Hi Hannah, Thanks for your feedback.
Here are the CPU / IO graphs over the same period.
You will find on the graphs the annotation which specifies the
moment of the migration.
<cpu.png>
<io_requests.png>
<io_bytes.png>
<io_time.png>
Le 22/09/2020 à 15:10, Hannah Huang a
écrit :
Hi, I would like to come back to you about my
memory problem on postgres 12.
We had the same configuration under postgres 11.8, we
disabled JIT (enabled by default under postgres 12) for
segfault problems.
To illustrate the change in memory behavior, here is a
screenshot before / after migration :
<memory.png>
Do you have any idea what could change the
behavior in this way? another parameter enabled by
default under postgres 12 like JIT? Regards.
Le 18/09/2020 à 12:03, JOIGNY
Michael @Neteven a écrit :
Hi Community,
I'm asking for your lights because i'm
having memory problems with postgres. Examples of logs :
FATAL: could not fork new
process for connection: Cannot allocate memory could
not fork new process for connection: Cannot allocate
memory
out of memory DETAIL: Failed on request of size
32800 in memory context "HashBatchContext".
out of memory DETAIL Failed on request of size 288
in memory context "CacheMemoryContext".
We use postgresql (primary/standby) with pgbouncer as
a pooler, and repmgr as replication manager. We have ~ 2000 connections at the same time
with ~ 20/30 are active. (we need to set a high number
of connexion on postgres, because our app uses a lot
of different users, and each user on each app server
needs multiple and constant connexions). Here is my configuration :
system :
Debian : 9.13
Memory : 380 Go
Postgres : 12.4-1.pgdg90+1
Pgbouncer : 1.14
kernel.shmmax = 202591600640
kernel.shmall = 49460840
postgres :
dynamic_shared_memory_type = posix # the
default is the first option
max_connections = 2600 # (change requires
restart)
work_mem = 96MB # min 64kB
maintenance_work_mem = 8GB # min 1MB
shared_buffers = 64GB # min 128kB
temp_buffers = 32MB # min 800kB
wal_buffers = 16MB # min 32kB, -1 sets
based on shared_buffers
effective_cache_size = 270GB
pgbouncer :
max_client_conn = 6000
default_pool_size = 2590
reserve_pool_size = 5
pool_mode = session
Do you think that our parameters are not correct
compared to our configuration? Do you have an idea ?
Best regards.
Michael.
System settings:
After 9.2,
PostgreSQL switched to POSIX shared memory. So now it requires
fewer bytes of System V shared memory.
You don’t
need to configure SHMMAX to that high value which is ~188GB,
same as SHMALL, I would set them back to default value.
But, from
the second email you sent it seems like an issue related to
the version upgrade (from 11 to 12). So I don’t think you
should change OS parameters at this moment. I would suggest
you provide more stats on CPU (system, user, wa,ni) and disk
IO - before and after.
Thanks,
Hannah
I can see:
CPU stats: CPU it spends more time on user job and the wait time on IO decreases, time spent on kernal space is about same as before. IO stats: read drops dramatically, write slightly increases. This explains why CPU wait on IO decreases.
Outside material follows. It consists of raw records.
Lemma non_pairs_balanced_cross_block_witness :
  exists null_corr draws,
    snd (corr_between_perturbation_non_pairs cp_prefix_classifier toy_pearson draw_1_0 2
           example_balanced_df 2 "Metadata_moa" "Metadata_broad_sample") = Ok null_corr
    /\ Forall2 (cross_block_of_draw toy_pearson
                  [ {| rg_common := Str "A"; rg_perturbation := Str "x";
                       rg_profiles := [[num 1; num 2; num 3]; [num 1; num 2; num 3]] |};
                    {| rg_common := Str "B"; rg_perturbation := Str "y";
                       rg_profiles := [[num 3; num 2; num 1]; [num 3; num 2; num 1]] |} ])
               draws null_corr.
Proof.
  destruct (non_pairs_balanced_cross_block cp_prefix_classifier toy_pearson draw_1_0 2
              example_balanced_df 2 "Metadata_moa" "Metadata_broad_sample"
              [ {| rg_common := Str "A"; rg_perturbation := Str "x";
                   rg_profiles := [[num 1; num 2; num 3]; [num 1; num 2; num 3]] |};
                {| rg_common := Str "B"; rg_perturbation := Str "y";
                   rg_profiles := [[num 3; num 2; num 1]; [num 3; num 2; num 1]] |} ]
              2%nat [Some (-2 # 2)%Q; Some (-2 # 2)%Q])
    as (draws & Hall).
  - vm_compute. reflexivity.
  - repeat constructor.
  - vm_compute. reflexivity.
  - exists [Some (-2 # 2)%Q; Some (-2 # 2)%Q], draws.
    split; [vm_compute; reflexivity | exact Hall].
Defined.

(* ------------------------------------------------------------------ *)
(** ** corr_between_perturbation_pairs: values and errors *)

Lemma mapM_app {A B : Type} (f : A -> res B) (l l' : list A) (bs : list B) :
  mapM f (l ++ l') = Ok bs ->
  exists xs ys, mapM f l = Ok xs /\ mapM f l' = Ok ys /\ bs = (xs ++ ys)%list.
Proof.
  revert bs. induction l as [|a t IH]; simpl; intros bs H.
  - exists [], bs. auto.
  - bind_inv H. inversion H; subst; clear H.
    destruct (IH _ E0) as (xs & ys & Hx & Hy & ->).
    exists (a0 :: xs), ys. rewrite E, Hx. simpl. auto.
Qed.

Lemma firstn_map_app {A B : Type} (f : A -> B) (xs ys : list A) :
  firstn (List.length xs) (map f (xs ++ ys)) = map f xs.
Proof.
  rewrite map_app, <- (length_map f xs), firstn_app, firstn_all, Nat.sub_diag.
  simpl. apply app_nil_r.
Qed.

Lemma skipn_map_app {A B : Type} (f : A -> B) (xs ys : list A) :
  skipn (List.length xs) (map f (xs ++ ys)) = map f ys.
Proof.
  rewrite map_app, <- (length_map f xs), skipn_app, skipn_all, Nat.sub_diag.
  reflexivity.
Qed.

Section PairValues.
Variable pearson : list float -> list float -> float.

(** The cross-correlation block of two profile lists holds the coefficient
    of every profile of the first with every profile of the second, and
    nothing else. *)
Lemma cross_block_median_coefficients (x y : list (list cell)) (v : float) :
  cross_block_median pearson x y = Ok v ->
  exists xs ys,
    mapM (mapM to_float) x = Ok xs
    /\ mapM (mapM to_float) y = Ok ys
    /\ v = np_nanmedian (cross_coefficients pearson xs ys).
Proof.
  unfold cross_block_median, np_corrcoef2. intro H.
  apply bind_Ok in H. destruct H as (corr & Hcorr & H).
  apply bind_Ok in H. destruct H as (block & Hblock & H).
  unfold np_corrcoef in Hcorr. apply bind_Ok in Hcorr. destruct Hcorr as (zs & Hzs & Hcorr).
  destruct (mapM_app _ _ _ _ Hzs) as (xs & ys & Hx & Hy & ->).
  exists xs, ys. split; [assumption|]. split; [assumption|].
  inversion H; subst; clear H.
  assert (Hc : (exists r, corr = Scalar r)
               \/ corr = Matrix (map (fun a => map (fun b => pearson a b) (xs ++ ys))
                                     (xs ++ ys))).
  { destruct (xs ++ ys)%list as [|r [|r' rest]]; lazy iota in Hcorr;
      injection Hcorr as <-; [right | left; eauto | right]; reflexivity. }
  destruct Hc as [(r & ->) | ->]; [discriminate Hblock|].
  unfold slice_block in Hblock. injection Hblock as <-.
  rewrite <- (mapM_length _ _ _ Hx).
  rewrite firstn_map_app. rewrite map_map.
  unfold cross_coefficients, flatten. do 2 f_equal.
  apply map_ext. intro a. apply skipn_map_app.
Qed.

Lemma pairs_loop_values (common_grouped : list common_group) :
  forall replicate_corr l,
    pairs_loop pearson common_grouped replicate_corr = Ok l ->
    exists new,
      l = (replicate_corr ++ new)%list
      /\ Forall2 (pair_value pearson)
                 (filter (fun g => Nat.leb 2 (List.length (cg_profiles g))) common_grouped)
                 new.
Proof.
  induction common_grouped as [|g rest IH]; intros acc l H; simpl in H.
  - inversion H; subst. exists []. rewrite app_nil_r. split; [reflexivity | constructor].
  - cbn [filter]. unfold Nat.ltb in H.
    destruct (Nat.leb 2 (List.length (cg_profiles g))).
    + bind_inv H. rename a into corr, a0 into block.
      destruct (IH _ _ H) as (new & -> & Hall).
      exists (np_nanmedian (flatten block) :: new).
      split; [now rewrite <- app_assoc|].
      constructor; [|assumption].
      apply cross_block_median_coefficients.
      unfold cross_block_median. rewrite E. simpl. rewrite E0. reflexivity.
    + apply (IH _ _ H).
Qed.

End PairValues.

(** X15.  When [corr_between_perturbation_pairs] returns, its values follow
    the rows of [common_grouped] that have two perturbations or more, in
    their order, and each value is the NaN-aware median of the
    coefficients of every profile of the first perturbation with every
    profile of the second: coefficients within one perturbation, and the
    perturbations after the second, never enter. *)
Theorem pairs_values_are_cross_medians infer_cp_features pearson df c p l :
  snd (corr_between_perturbation_pairs infer_cp_features pearson df c p) = Ok l ->
  exists replicate_grouped,
    replicate_table infer_cp_features df c p = Ok replicate_grouped
    /\ Forall2 (pair_value pearson)
               (filter (fun g => Nat.leb 2 (List.length (cg_profiles g)))
                       (group_common replicate_grouped))
               l.
Proof.
  unfold corr_between_perturbation_pairs, replicate_table. simpl. intro H.
  bind_inv H. rename a into pdf, a0 into replicate_grouped.
  exists replicate_grouped. rewrite E. simpl. split; [assumption|].
  destruct (pairs_loop_values pearson _ _ _ H) as (new & -> & Hall). exact Hall.
Qed.

Lemma pairs_values_are_cross_medians_witness :
  exists l replicate_grouped,
    snd (corr_between_perturbation_pairs cp_prefix_classifier toy_pearson example_pairs_df
           "Metadata_moa" "Metadata_broad_sample") = Ok l
    /\ replicate_table cp_prefix_classifier example_pairs_df
         "Metadata_moa" "Metadata_broad_sample" = Ok replicate_grouped
    /\ Forall2 (pair_value toy_pearson)
               (filter (fun g => Nat.leb 2 (List.length (cg_profiles g)))
                       (group_common replicate_grouped))
               l.
Proof.
  destruct (pairs_values_are_cross_medians cp_prefix_classifier toy_pearson example_pairs_df
              "Metadata_moa" "Metadata_broad_sample" [Some 1%Q])
    as (rg & Hrg & Hall); [vm_compute; reflexivity|].
  exists [Some 1%Q], rg. split; [vm_compute; reflexivity|]. split; assumption.
Defined.





(* ------------------------------------------------------------------ *)
(** ** get_featuredata, get_metadata and the profile frame *)

Lemma combine_map_map {A B C : Type} (f : A -> B) (g : A -> C) (l : list A) :
  combine (map f l) (map g l) = map (fun x => (f x, g x)) l.
Proof. induction l as [|x t IH]; simpl; [reflexivity | now rewrite IH]. Qed.

Lemma getitem_list_Ok (df : DataFrame) (cols : list string) (df' : DataFrame) :
  getitem_list df cols = Ok df' ->
  exists ps,
    mapM (column_loc (columns df)) cols = Ok ps
    /\ columns df' = cols
    /\ index df' = index df
    /\ values df' = map (fun r => map (fun q => cell_at q r) ps) (values df).
Proof.
  unfold getitem_list. intro H. apply bind_Ok in H. destruct H as (ps & Hps & H).
  inversion H; subst; clear H. exists ps. split; [assumption|].
  unfold index, values. simpl. rewrite !map_map. simpl.
  split; [reflexivity|]. split; reflexivity.
Qed.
I would like to know how is the performance of application queries. For example, the before and after execution time of the most time consuming queries. Are they still about the same? Do you have any database performance analytics tools installed? I used to use pgbadger to analyze database logs which would show me the past performance statistics of the database. We now have an understanding about how the OS performance looks like. It would be good to have a general picture of the database performance from the db layer.